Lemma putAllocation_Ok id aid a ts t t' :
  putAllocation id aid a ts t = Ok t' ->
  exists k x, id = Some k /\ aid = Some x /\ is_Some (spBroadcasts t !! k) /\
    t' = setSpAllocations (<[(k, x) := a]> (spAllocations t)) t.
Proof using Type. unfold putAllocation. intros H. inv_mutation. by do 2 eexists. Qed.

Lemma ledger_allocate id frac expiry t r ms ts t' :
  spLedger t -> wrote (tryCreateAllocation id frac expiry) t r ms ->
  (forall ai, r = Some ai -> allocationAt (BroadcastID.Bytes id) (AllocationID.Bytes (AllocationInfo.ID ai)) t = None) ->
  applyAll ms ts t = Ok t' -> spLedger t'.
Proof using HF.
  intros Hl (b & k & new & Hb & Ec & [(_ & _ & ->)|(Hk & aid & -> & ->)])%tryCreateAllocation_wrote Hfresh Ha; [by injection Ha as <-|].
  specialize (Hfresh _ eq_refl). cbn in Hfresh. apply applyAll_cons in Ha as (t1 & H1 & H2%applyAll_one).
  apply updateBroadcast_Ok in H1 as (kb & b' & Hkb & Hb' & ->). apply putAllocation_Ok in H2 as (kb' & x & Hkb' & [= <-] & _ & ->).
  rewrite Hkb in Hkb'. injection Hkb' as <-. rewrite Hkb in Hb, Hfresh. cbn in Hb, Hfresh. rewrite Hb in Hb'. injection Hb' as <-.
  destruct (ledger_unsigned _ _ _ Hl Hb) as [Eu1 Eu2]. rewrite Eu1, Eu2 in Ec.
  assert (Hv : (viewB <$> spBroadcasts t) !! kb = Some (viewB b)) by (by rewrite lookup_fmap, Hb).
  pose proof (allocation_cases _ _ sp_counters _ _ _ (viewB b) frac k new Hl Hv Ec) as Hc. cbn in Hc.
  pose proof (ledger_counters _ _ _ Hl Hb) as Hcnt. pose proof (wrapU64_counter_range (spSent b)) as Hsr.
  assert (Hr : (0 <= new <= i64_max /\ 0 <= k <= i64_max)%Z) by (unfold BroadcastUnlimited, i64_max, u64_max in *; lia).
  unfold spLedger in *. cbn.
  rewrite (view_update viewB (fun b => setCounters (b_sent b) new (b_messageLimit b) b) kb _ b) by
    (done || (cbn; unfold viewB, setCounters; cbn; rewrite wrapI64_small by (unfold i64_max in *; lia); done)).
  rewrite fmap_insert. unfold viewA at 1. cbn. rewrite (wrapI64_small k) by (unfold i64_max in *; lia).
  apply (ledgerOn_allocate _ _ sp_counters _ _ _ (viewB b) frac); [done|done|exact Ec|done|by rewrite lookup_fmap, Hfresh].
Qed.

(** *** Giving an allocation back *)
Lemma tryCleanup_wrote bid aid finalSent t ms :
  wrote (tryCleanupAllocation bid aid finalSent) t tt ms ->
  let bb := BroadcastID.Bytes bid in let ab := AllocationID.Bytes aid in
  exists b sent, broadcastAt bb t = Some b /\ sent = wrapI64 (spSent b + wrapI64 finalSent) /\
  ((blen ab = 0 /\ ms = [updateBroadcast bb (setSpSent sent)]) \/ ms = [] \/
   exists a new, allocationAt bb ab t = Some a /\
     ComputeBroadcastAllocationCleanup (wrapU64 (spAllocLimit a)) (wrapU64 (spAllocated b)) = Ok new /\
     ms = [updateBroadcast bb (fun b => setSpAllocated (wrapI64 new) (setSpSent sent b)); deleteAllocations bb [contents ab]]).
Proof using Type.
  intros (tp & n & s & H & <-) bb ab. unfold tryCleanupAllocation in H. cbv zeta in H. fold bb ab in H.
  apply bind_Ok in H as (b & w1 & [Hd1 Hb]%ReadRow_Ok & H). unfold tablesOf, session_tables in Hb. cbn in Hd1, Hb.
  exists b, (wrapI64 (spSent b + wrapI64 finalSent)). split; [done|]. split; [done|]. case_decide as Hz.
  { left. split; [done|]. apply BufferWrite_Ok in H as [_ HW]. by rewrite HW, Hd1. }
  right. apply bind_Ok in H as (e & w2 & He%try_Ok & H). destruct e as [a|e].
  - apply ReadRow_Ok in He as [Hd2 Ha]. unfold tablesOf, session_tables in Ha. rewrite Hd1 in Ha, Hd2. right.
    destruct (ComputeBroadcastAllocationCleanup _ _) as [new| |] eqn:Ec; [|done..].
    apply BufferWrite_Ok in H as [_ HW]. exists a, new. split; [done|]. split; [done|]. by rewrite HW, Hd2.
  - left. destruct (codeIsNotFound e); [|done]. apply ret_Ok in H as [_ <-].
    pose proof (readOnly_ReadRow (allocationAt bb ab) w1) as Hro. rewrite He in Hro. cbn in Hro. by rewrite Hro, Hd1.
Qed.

----------------------------------------

Problem - The required answer is the run of lines above, starting at the line with "Proof using Type. unfold" and ending at the line with "applyAll ms ts t = Ok t' -> spLedger t'.", reproduced exactly with both ends.

Response area -
Proof using Type. unfold putAllocation. intros H. inv_mutation. by do 2 eexists. Qed.

Lemma ledger_allocate id frac expiry t r ms ts t' :
  spLedger t -> wrote (tryCreateAllocation id frac expiry) t r ms ->
  (forall ai, r = Some ai -> allocationAt (BroadcastID.Bytes id) (AllocationID.Bytes (AllocationInfo.ID ai)) t = None) ->
  applyAll ms ts t = Ok t' -> spLedger t'.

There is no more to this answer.